The sun is shining and the sky is a beautiful bright blue on an unseasonably warm October day in New York. From my bedroom window it looks like a great day outside. The horns are honking, the sirens are calling, the jackhammers are humming. As long as I stay inside my apartment with the windows closed, and turn off the internet, I can pretend things are fine. Turn on the kettle and eat more biscuits: that’s my job.
Bad things are happening here in the United States. The news gets more horrible by the week. It feels cyclical. Tragedy is followed by shock is followed by outrage, and repeat. But something is shifting: the mood is getting darker, and alarm is growing. There is a great deal of hope, in the form of resistance and assistance – people helping each other in crises – but the apathy trickling down from the top is sticky and sinister.
The deadliest mass shooting in modern US history occurred last Sunday. President Trump's response to what happened in Las Vegas was to tweet victims and their families his "warmest condolences", the kind of sentiment you send when a neighbour's aunt dies of old age.

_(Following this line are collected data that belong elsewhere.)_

(* ===== verification/HttpModel.v ===== *)
(** * The part of [net/http] and [net/url] the sources rely on

    Header maps with canonical keys, requests as a server hands them to a handler,
    outgoing requests, cookies, and the response writer's observable events. *)
From S2P Require Import Prelude GoStrings.

(** ** Header keys ([http.CanonicalHeaderKey]) *)
Definition is_token_byte (c : ascii) : bool :=
  is_digit c || is_upper c || is_lower c || mem_byte c "!#$%&'*+-.^_`|~".

Fixpoint canon_go (up : bool) (s : string) : string :=
  match s with
  | EmptyString => EmptyString
  | String c r =>
      String (if up then upper_char c else lower_char c) (canon_go (Ascii.eqb c "-") r)
  end.

(** A key with a byte that is no token byte is returned unchanged. *)
Definition canonical_header_key (s : string) : string :=
  if str_forallb is_token_byte s then canon_go true s else s.

(** ** [http.Header]: a map from key to its values *)
Abbreviation header := (gmap string (list string)).

Definition hdr_get (h : header) (k : string) : string :=
  match h !! canonical_header_key k with
  | Some (v :: _) => v
  | _ => ""
  end.
Definition hdr_set (k v : string) (h : header) : header := <[canonical_header_key k := [v]]> h.
Definition hdr_add (k v : string) (h : header) : header :=
  <[canonical_header_key k := from_opt [] (h !! canonical_header_key k) ++ [v]]> h.

(** ** URLs ([net/url])

    A URL as [url.Parse] splits it; [url_user] is the encoded userinfo. *)
Record url : Type := Url {
  url_scheme : string;
  url_opaque : string;
  url_user : string;
  url_host : string;
  url_path : string;
  url_rawpath : string;
  url_rawquery : string;
  url_forcequery : bool;
  url_fragment : string }.

Definition is_alnum (c : ascii) : bool := is_digit c || is_upper c || is_lower c.

(** [shouldEscape] for a path. *)
Definition should_escape_path (c : ascii) : bool :=
  negb (is_alnum c || mem_byte c "-_.~$&+,/:;=@").

Definition upper_hex (n : N) : ascii := if (n <? 10)%N then chr (48 + n) else chr (55 + n).

Fixpoint escape_path (s : string) : string :=
  match s with
  | EmptyString => EmptyString
  | String c r =>
      if should_escape_path c
      then String "%" (String (upper_hex (byte_n c / 16)) (String (upper_hex (byte_n c mod 16)) (escape_path r)))
      else String c (escape_path r)
  end.

(** [unescape] of a path: every percent sign starts two hex digits. *)
Fixpoint unescape_path (s : string) : option string :=
  match s with
  | EmptyString => Some EmptyString
  | String c r =>
      if Ascii.eqb c "%" then
        match r with
        | String h1 (String h2 r2) =>
            match hex_val h1, hex_val h2 with
            | Some x, Some y => t ← unescape_path r2; Some (String (chr (x * 16 + y)%N) t)
            | _, _ => None
            end
        | _ => None
        end
      else t ← unescape_path r; Some (String c t)
  end.

(** [validEncoded] for a path. *)
Definition valid_encoded_path (s : string) : bool :=
  str_forallb (λ c, mem_byte c "!$&'()*+,;=:@[]%" || negb (should_escape_path c)) s.

(** [URL.EscapedPath] *)
Definition escaped_path (u : url) : string :=
  if negb (url_rawpath u =?s "") && valid_encoded_path (url_rawpath u)
     && match unescape_path (url_rawpath u) with Some p => p =?s url_path u | None => false end
  then url_rawpath u
  else if url_path u =?s "*" then "*" else escape_path (url_path u).

(** [URL.RequestURI] *)
Definition request_uri (u : url) : string :=
  let r := if url_opaque u =?s "" then
             (if escaped_path u =?s "" then "/" else escaped_path u)
           else if has_prefix "//" (url_opaque u) then url_scheme u +:+ ":" +:+ url_opaque u
           else url_opaque u in
  if url_forcequery u || negb (url_rawquery u =?s "") then r +:+ "?" +:+ url_rawquery u else r.

(** [URL.String] of a URL with a scheme or a host. *)
Definition url_string (u : url) : string :=
  let scheme := if url_scheme u =?s "" then "" else url_scheme u +:+ ":" in
  let body :=
    if negb (url_opaque u =?s "") then url_opaque u else
    let authority :=
      if (url_scheme u =?s "") && (url_host u =?s "") && (url_user u =?s "") then ""
      else if (url_host u =?s "") && (url_path u =?s "") && (url_user u =?s "") then ""
      else "//" +:+ (if url_user u =?s "" then "" else url_user u +:+ "@") +:+ url_host u in
    let p := escaped_path u in
    authority +:+ (if negb (p =?s "") && negb (has_prefix "/" p) && negb (url_host u =?s "") then "/" else "")
    +:+ p in
  scheme +:+ body
  +:+ (if url_forcequery u || negb (url_rawquery u =?s "") then "?" +:+ url_rawquery u else "")
  +:+ (if url_fragment u =?s "" then "" else "#" +:+ url_fragment u).

(** A request a server receives. [req_body] is what reading the body gives: its
    bytes, or a read error. [req_cookies] are the parsed [Cookie] pairs in order and
    [req_form] the parsed form ([ParseForm] has run only where the code calls it). *)
Record request : Type := Request {
  req_method : string;
  req_url : url;
  req_host : string;
  req_remote_addr : string;
  req_tls : bool;
  req_header : header;
  req_form : gmap string (list string);
  req_cookies : list (string * string);
  req_body : go_result string }.

(** [Request.Cookie]: the value of the first cookie with the name. *)
Definition req_cookie (r : request) (name : string) : option string :=
  snd <$> find_first (λ c, fst c =?s name) (req_cookies r).

(** An outgoing request; its body is what reading it gives. *)
Record out_request : Type := OutRequest {
  or_method : string;
  or_url : string;
  or_header : header;
  or_body : go_result string }.

(** A response as a client's [Do] returns it. [resp_body] is what reading the body
    gives: the bytes read and, when the stream breaks, the error. *)
Record response : Type := Response {
  resp_status : Z;
  resp_header : header;
  resp_body : string;
  resp_body_err : option string }.

(** [io.ReadAll(io.LimitReader(body, limit))]: at most [limit] bytes (none when the
    limit is not positive); the error surfaces only if it is reached before the
    limit. *)
Definition read_limited (limit : Z) (r : response) : go_result string :=
  if (limit <=? Z.of_nat (String.length (resp_body r)))%Z
  then Ok (str_take (Z.to_nat limit) (resp_body r))
  else match resp_body_err r with Some e => Err e | None => Ok (resp_body r) end.

Inductive same_site : Type := SameSiteDefault | SameSiteLax | SameSiteStrict.
#[global] Instance same_site_eq_dec : EqDecision same_site.
Proof. solve_decision. Defined.

(** [http.Cookie], the fields the sources set. *)
Record set_cookie : Type := SetCookie {
  sc_name : string;
  sc_value : string;
  sc_path : string;
  sc_maxage : Z;
  sc_httponly : bool;
  sc_secure : bool;
  sc_samesite : same_site }.
#[global] Instance set_cookie_eq_dec : EqDecision set_cookie.
Proof. solve_decision. Defined.

(** ** Lemmas *)
Lemma token_upper c : is_token_byte c = true → is_token_byte (upper_char c) = true.
Proof.
  apply implb_true_iff. revert c.
  apply (ascii_forall (λ c, implb (is_token_byte c) (is_token_byte (upper_char c)))). by vm_compute.
Qed.
Lemma token_lower c : is_token_byte c = true → is_token_byte (lower_char c) = true.
Proof.
  apply implb_true_iff. revert c.
  apply (ascii_forall (λ c, implb (is_token_byte c) (is_token_byte (lower_char c)))). by vm_compute.
Qed.
Lemma dash_case c u :
  Ascii.eqb (if u : bool then upper_char c else lower_char c) "-" = Ascii.eqb c "-".
Proof.
  apply eqb_prop.
  destruct u; revert c;
    [apply (ascii_forall (λ c, Bool.eqb (Ascii.eqb (upper_char c) "-") (Ascii.eqb c "-")))
    |apply (ascii_forall (λ c, Bool.eqb (Ascii.eqb (lower_char c) "-") (Ascii.eqb c "-")))];
    by vm_compute.
Qed.
Lemma case_idem c (u : bool) :
  (if u then upper_char (if u then upper_char c else lower_char c)
   else lower_char (if u then upper_char c else lower_char c))
  = if u then upper_char c else lower_char c.
Proof.
  apply Ascii.eqb_eq. destruct u; revert c;
    [apply (ascii_forall (λ c, Ascii.eqb (upper_char (upper_char c)) (upper_char c)))
    |apply (ascii_forall (λ c, Ascii.eqb (lower_char (lower_char c)) (lower_char c)))];
    by vm_compute.
Qed.

Lemma canon_go_token u s :
  str_forallb is_token_byte s = true → str_forallb is_token_byte (canon_go u s) = true.
Proof.
  revert u. induction s as [|c s IH]; intros u; cbn; [done|].
  rewrite !andb_true_iff. intros [Hc Hs].
  split; [destruct u; auto using token_upper, token_lower | auto].
Qed.

Lemma canon_go_idem u s : canon_go u (canon_go u s) = canon_go u s.
Proof.
  revert u. induction s as [|c s IH]; intros u; cbn; [done|].
  by rewrite case_idem, dash_case, IH.
Qed.

Lemma canonical_idem s : canonical_header_key (canonical_header_key s) = canonical_header_key s.
Proof.
  unfold canonical_header_key. destruct (str_forallb is_token_byte s) eqn:E.
  - by rewrite canon_go_token, canon_go_idem.
  - by rewrite E.
Qed.

Lemma hex_val_upper n : (n < 16)%N → hex_val (upper_hex n) = Some n.
Proof.
  intros Hn. apply (bool_decide_eq_true _). revert n Hn.
  by apply (N_forall_below 16 (λ n, bool_decide (hex_val (upper_hex n) = Some n))); vm_compute.
Qed.

Lemma hdr_get_set k v h : hdr_get (hdr_set k v h) k = v.
Proof. unfold hdr_get, hdr_set. by rewrite lookup_insert_eq. Qed.

Lemma hdr_get_set_ne k k' v h :
  canonical_header_key k ≠ canonical_header_key k' → hdr_get (hdr_set k v h) k' = hdr_get h k'.
Proof. intros H. unfold hdr_get, hdr_set. by rewrite lookup_insert_ne. Qed.

#[export] Hint Rewrite canonical_idem hdr_get_set : goway_rw.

My warmest condolences and sympathies to the victims and families of the terrible Las Vegas shooting. God bless you!
— Donald J. Trump (@realDonaldTrump) October 2, 2017
I’ve chosen to live in the United States, and much to the confusion of my Irish friends and family I continue to live here despite a man at the helm who clearly engages in international relations from the lavatory. I not only live here but am an American citizen, a detail I sometimes only remember when I want to pick a shorter queue at Dublin Airport or vote for someone who might not encourage the return of Nazism.
I am a white-skinned Irish woman living in New York, although mostly I identify as translucent ghost white. I came to the US in pursuit of opportunity and possibility. As a female playwright I was out of options at home, so I thought I’d give gender inequality a go in a different country. Despite being an immigrant, and a woman, my skin colour puts me near the top of the privilege pile, so really I’m doing better than most. I don’t live in fear of deportation. I took care of that with a blue passport. I live in a state that mostly doesn’t have medieval laws about women’s healthcare. I have never seen truck nuts or a religious bumper sticker in New York. I am very lucky. And yet I am deeply troubled.
I don't know what kind of healthcare I will have access to come January. Probably a pared-down plan that only covers ingrown toenails and tennis elbow
I don’t know what kind of healthcare I will have access to come January. (Probably a pared-down plan that only covers ingrown toenails and tennis elbow.) I worry for women living in states determined to eradicate their access to medical care. (I’m looking at you, Texas.) I think about all my friends and family on the west coast whose national security is in the hands of a man whose bloated sense of himself is matched only by his immeasurable insecurities. I deeply, deeply fear for every undocumented immigrant and their families. I wonder what they’d think now, the first immigrants who came here in the 1600s and thought, This’ll do grand. What would they make of this great casting out?
From my purple-passport-protected perch it feels as if I am watching the United States fragment. Piece by piece, it is coming apart like a jigsaw puzzle, each bit of the country breaking apart as it hits the floor, the pile of broken pieces that make up 50 states stacking higher by the week. Perhaps it was always going to go this way: a great experiment to unite millions of people who maybe don’t want to be united. Right now it feels as if it doesn’t want to fit together. It wants to be different things to different people. Perhaps that’s why we came here in the first place.
Many will label the horrific mass shooting in Las Vegas as a tragedy committed by a demented lone wolf. It’s maddening and exhausting to watch this country battle with itself about its racism problem. It hurts to see half the country dig their heels in and use this mass murder as a tool to gather more guns and the other half to have stricter laws. The pieces of this jigsaw puzzle do not fit. They never have. And I am left wondering, how many more times will this happen? How many more times will I have to put the broken pieces of my own heart back together?